23 mai - Poème du Gabon

Sur les bords de l’Atlantique se coule une lueur rougeoyante. Les bateaux se bercent au port, sous les vagues naissantes du crépuscule, et l’air laisse une caresse humide sur mon cou. Lentement, les gens installent tables et chaises à l’extérieur, bières en main. On espère une pluie d’étoile mémorable.

La tête dans les nuages, le vertige me prend d’assaut, l’épiderme fragile à chaque brise. Peut-être m’asseoir, rester couché sur le sable, et me faire chatouiller par l’océan. Ou continuer la marche routinière, dépasser la zone résidentielle pour ne plus voir qu’une pluie noire. Si la chance me revient, peut-être qu’une jeune femme m’attendra au bout du chemin, m’accompagnera durant le trajet du retour. Mais pour l’instant, rien à l’horizon; une luciole passe et s’éteint, une mère appelle ses enfants, un camion de cargaison traverse la grande avenue.

En m’approchant de la colline qui surplombe le village, Port-Gentil devient silencieux, murmure quelques rires ici et là. Au sommet, ma main touche le ciel, attrape une étoile et la laisse partir avant d’en prendre une autre au passage. Mon corps plonge dans l’univers argenté des perséides, léger et frais. Le silence nocturne parfume mes yeux grands ouverts. Je suis une bulle sans direction. Ni là-haut, ni ici-bas, entre plénitude et démantèlement.

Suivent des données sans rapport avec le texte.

(* ===== verification/ChainStore.v ===== *)
(** * The chain depot as its clients see it.

    The contract of [chupa/wikimak/depot/src/lib.rs] ([Depot]): chains of
    opaque frames in three tiers, newest first, as the class [ChainStore] with
    its laws over an abstract chain; and the two pure helpers clients build
    their prepends with, [chunk_newest_first] and [compose_f1]. *)

From S2P Require Import Prelude.
From S2P Require Import BTreeMap.
Open Scope Z_scope.

(** [enum Error] of the depot; the payload of [Corrupt] is dropped. *)
Inductive DepotError : Type :=
| DIo (e : Z)
| NoFrame
| ChainIdOutOfRange
| FirstPrependHasF1
| MissingF1
| CannotSealNoF1
| ChainNotEmpty
| StaleBuilder
| IndexSizeMismatch
| FrameTooLarge
| Format
| Corrupt.

(** ** Chains *)

(** The frames of a chain: the head, the accumulator, the cold frames newest
    first. *)
Record Chain : Type := MkChain {
  c_f0 : bytes;
  c_f1 : option bytes;
  c_cold : list bytes
}.

(** What a prepend makes of a chain. *)
Definition chain_prepend (c : option Chain) (f0 : bytes) (f1 : option bytes) (seal : bool) :
    Result Chain DepotError :=
  match c with
  | None =>
      if match f1 with Some _ => true | None => false end then Err FirstPrependHasF1
      else if seal then Err CannotSealNoF1
      else Ok (MkChain f0 None [])
  | Some c =>
      match f1 with
      | None => Err MissingF1
      | Some f1 =>
          if seal then
            match c_f1 c with
            | None => Err CannotSealNoF1
            | Some old => Ok (MkChain f0 (Some f1) (old :: c_cold c))
            end
          else Ok (MkChain f0 (Some f1) (c_cold c))
      end
  end.

(** The operations of [Depot] its clients use. *)
Class ChainStore (D : Type) : Type := {
  d_read_f0 : D → Z → Result bytes DepotError;
  d_read_f1 : D → Z → Result (option bytes) DepotError;
  (** [cold_iter]: the frames in walk order. *)
  d_cold : D → Z → Result (list (Result bytes DepotError)) DepotError;
  d_prepend : D → Z → bytes → option bytes → bool → D * Result unit DepotError;
  d_delete_chain : D → Z → D * Result unit DepotError
}.

(** The laws, over the chain a depot holds under each id it can hold.  A
    mutation may still fail for want of room; then nothing is promised. *)
Class ChainStoreLaws (D : Type) `{ChainStore D} (valid : D → Prop) (chain_of : D → Z → option Chain)
    (in_range : Z → Prop) : Prop := {
  read_f0_spec : ∀ d id, valid d → in_range id →
    d_read_f0 d id = match chain_of d id with Some c => Ok (c_f0 c) | None => Err NoFrame end;
  read_f1_spec : ∀ d id, valid d → in_range id →
    d_read_f1 d id = match chain_of d id with Some c => Ok (c_f1 c) | None => Err NoFrame end;
  cold_spec : ∀ d id, valid d → in_range id →
    d_cold d id = Ok (match chain_of d id with Some c => Ok <$> c_cold c | None => [] end);
  prepend_spec : ∀ d id f0 f1 seal d', valid d → in_range id →
    d_prepend d id f0 f1 seal = (d', Ok tt) →
    valid d' ∧
    ∃ c, chain_prepend (chain_of d id) f0 f1 seal = Ok c ∧
      chain_of d' id = Some c ∧ ∀ j, j ≠ id → chain_of d' j = chain_of d j;
  delete_spec : ∀ d id d', valid d → in_range id →
    d_delete_chain d id = (d', Ok tt) →
    valid d' ∧ chain_of d' id = None ∧ ∀ j, j ≠ id → chain_of d' j = chain_of d j
}.

(** ** Splitting a batch *)

(** The inner loop of [chunk_newest_first]: where the chunk ending at [end_]
    starts. *)
Fixpoint chunk_start (sizes : list Z) (threshold : Z) (end_ start : nat) (total : Z) : nat :=
  match start with
  | O => O
  | S s' =>
      let s := default 0 (sizes !! s') in
      if negb (start =? end_)%nat && (threshold <? total + s) then start
      else chunk_start sizes threshold end_ s' (total + s)
  end.

(** The outer loop: every chunk holds at least one record, so that as many
    rounds as records are enough. *)
Fixpoint chunk_loop (rounds : nat) (sizes : list Z) (threshold : Z) (end_ : nat) : list (nat * nat) :=
  match rounds, end_ with
  | _, O => []
  | O, _ => []
  | S r, _ =>
      let start := chunk_start sizes threshold end_ end_ 0 in
      (start, end_) :: chunk_loop r sizes threshold start
  end.

(** [chunk_newest_first]: half-open index ranges, oldest first. *)
Definition chunk_newest_first (sizes : list Z) (threshold : Z) : list (nat * nat) :=
  chunk_loop (length sizes) sizes threshold (length sizes).

(** [&records[range]] *)
Definition slice_range {A} (l : list A) (r : nat * nat) : list A := take (r.2 - r.1) (drop r.1 l).

(** [compose_f1] *)
Definition compose_f1 (entries : list bytes) (old_f1_raw : option bytes) (threshold : Z) :
    bytes * bool :=
  let entries_len := fold_left (λ n e, n + zlen e) entries 0 in
  let old := default [] old_f1_raw in
  let seal := negb (match old with [] => true | _ => false end)
              && (threshold <? zlen old + entries_len) in
  (concat entries ++ (if seal then [] else old), seal).

(** ** Facts about chunks *)

Definition range_total (sizes : list Z) (lo hi : nat) : Z :=
  fold_right Z.add 0 (take (hi - lo) (drop lo sizes)).

Lemma chunk_start_lt sizes threshold end_ start total :
  (0 < start)%nat → start = end_ → (chunk_start sizes threshold end_ start total < end_)%nat.
Proof.
  assert (Hle : ∀ s t, (chunk_start sizes threshold end_ s t ≤ s)%nat).
  { induction s as [|s IH]; intros t; simpl; [lia|]. case_match; [lia|].
    specialize (IH (t + default 0 (sizes !! s))). lia. }
  intros Hs ->. destruct end_ as [|e]; [lia|]. simpl. rewrite Nat.eqb_refl. simpl.
  specialize (Hle e (total + default 0 (sizes !! e))). lia.
Qed.

Lemma range_total_grow sizes lo hi :
  (lo < hi ≤ length sizes)%nat →
  range_total sizes lo hi = default 0 (sizes !! lo) + range_total sizes (S lo) hi.
Proof.
  intros Hlt. unfold range_total.
  destruct (lookup_lt_is_Some_2 sizes lo ltac:(lia)) as [x Hx]. rewrite Hx. simpl.
  rewrite (drop_S _ _ _ Hx). replace (hi - lo)%nat with (S (hi - S lo)) by lia. done.
Qed.

(** The chunk found keeps within the threshold, unless it is one record. *)
Lemma chunk_start_bounded sizes threshold end_ start total :
  (start ≤ end_ ≤ length sizes)%nat → total = range_total sizes start end_ →
  (total ≤ threshold ∨ (end_ - start ≤ 1)%nat) →
  let s := chunk_start sizes threshold end_ start total in
  range_total sizes s end_ ≤ threshold ∨ (end_ - s ≤ 1)%nat.
Proof.
  revert total. induction start as [|s IH]; intros total Hlen Htot Hb; cbn [chunk_start]; [by subst|].
  cbv zeta. destruct (negb _ && _) eqn:E; [by subst|].
  apply IH; [lia| |].
  - rewrite (range_total_grow sizes s end_) by lia. lia.
  - apply andb_false_iff in E as [E|E].
    + apply negb_false_iff, Nat.eqb_eq in E. right. lia.
    + left. by apply Z.ltb_ge in E.
Qed.

Lemma slice_range_app {A} (l : list A) lo mid hi :
  (lo ≤ mid ≤ hi)%nat →
  slice_range l (lo, hi) = slice_range l (lo, mid) ++ slice_range l (mid, hi).
Proof.
  intros Hle. unfold slice_range. simpl.
  replace (hi - lo)%nat with ((mid - lo) + (hi - mid))%nat by lia.
  rewrite <- take_take_drop, drop_drop. do 3 f_equal. lia.
Qed.

(** Newest-first, the chunks put back together are the batch. *)
Lemma chunk_loop_partition {A} (l : list A) rounds sizes threshold end_ :
  (end_ ≤ rounds)%nat → (end_ ≤ length l)%nat →
  concat (slice_range l <$> rev (chunk_loop rounds sizes threshold end_)) = take end_ l.
Proof.
  revert end_. induction rounds as [|r IH]; intros end_ Hr Hl.
  { assert (end_ = 0%nat) as -> by lia. done. }
  destruct end_ as [|e]; [done|]. cbn [chunk_loop]. set (s := chunk_start _ _ _ _ _).
  assert (Hs : (s < S e)%nat) by (apply chunk_start_lt; lia).
  cbn [rev]. rewrite fmap_app, concat_app, IH by lia. simpl. rewrite app_nil_r.
  unfold slice_range. cbn [fst snd]. rewrite take_take_drop. f_equal. lia.
Qed.

Lemma chunk_loop_elem rounds sizes threshold end_ lo hi :
  (end_ ≤ length sizes)%nat → (lo, hi) ∈ chunk_loop rounds sizes threshold end_ →
  (lo < hi ≤ end_)%nat ∧ (range_total sizes lo hi ≤ threshold ∨ (hi - lo = 1)%nat).
Proof.
  revert end_. induction rounds as [|r IH]; intros end_ Hl Hin; [destruct end_; set_solver|].
  destruct end_ as [|e]; [set_solver|]. cbn [chunk_loop] in Hin.
  set (s := chunk_start _ _ _ _ _) in *.
  assert (Hs : (s < S e)%nat) by (apply chunk_start_lt; lia).
  apply elem_of_cons in Hin as [[= -> ->]|Hin].
  - split; [lia|]. pose proof (chunk_start_bounded sizes threshold (S e) (S e) 0 ltac:(lia)) as Hb.
    fold s in Hb. cbv zeta in Hb. destruct Hb as [Hb|Hb].
    + unfold range_total. by rewrite Nat.sub_diag.
    + right. lia.
    + by left.
    + right. lia.
  - destruct (IH s ltac:(lia) Hin) as [? ?]. split; [lia|done].
Qed.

Une étoile meurt pour en faire vivre une autre.


Chasser le vent

Jusqu’à l’aube

Jusqu’à la plaine

Traverser les torrents

Une voile solitaire

Sur mon bateau volant

Au dessus des marées lunaires

Chasser le vent au creux de mes mains

dimanche 22 mai 2011

22 mai - Les Sueurs Froides

Défi d'Ariane 6. Consignes: “écrire la perte de la virginité d’un point de vue féminin. Le tout, sans utiliser les mots: sexe, virginité et première fois.”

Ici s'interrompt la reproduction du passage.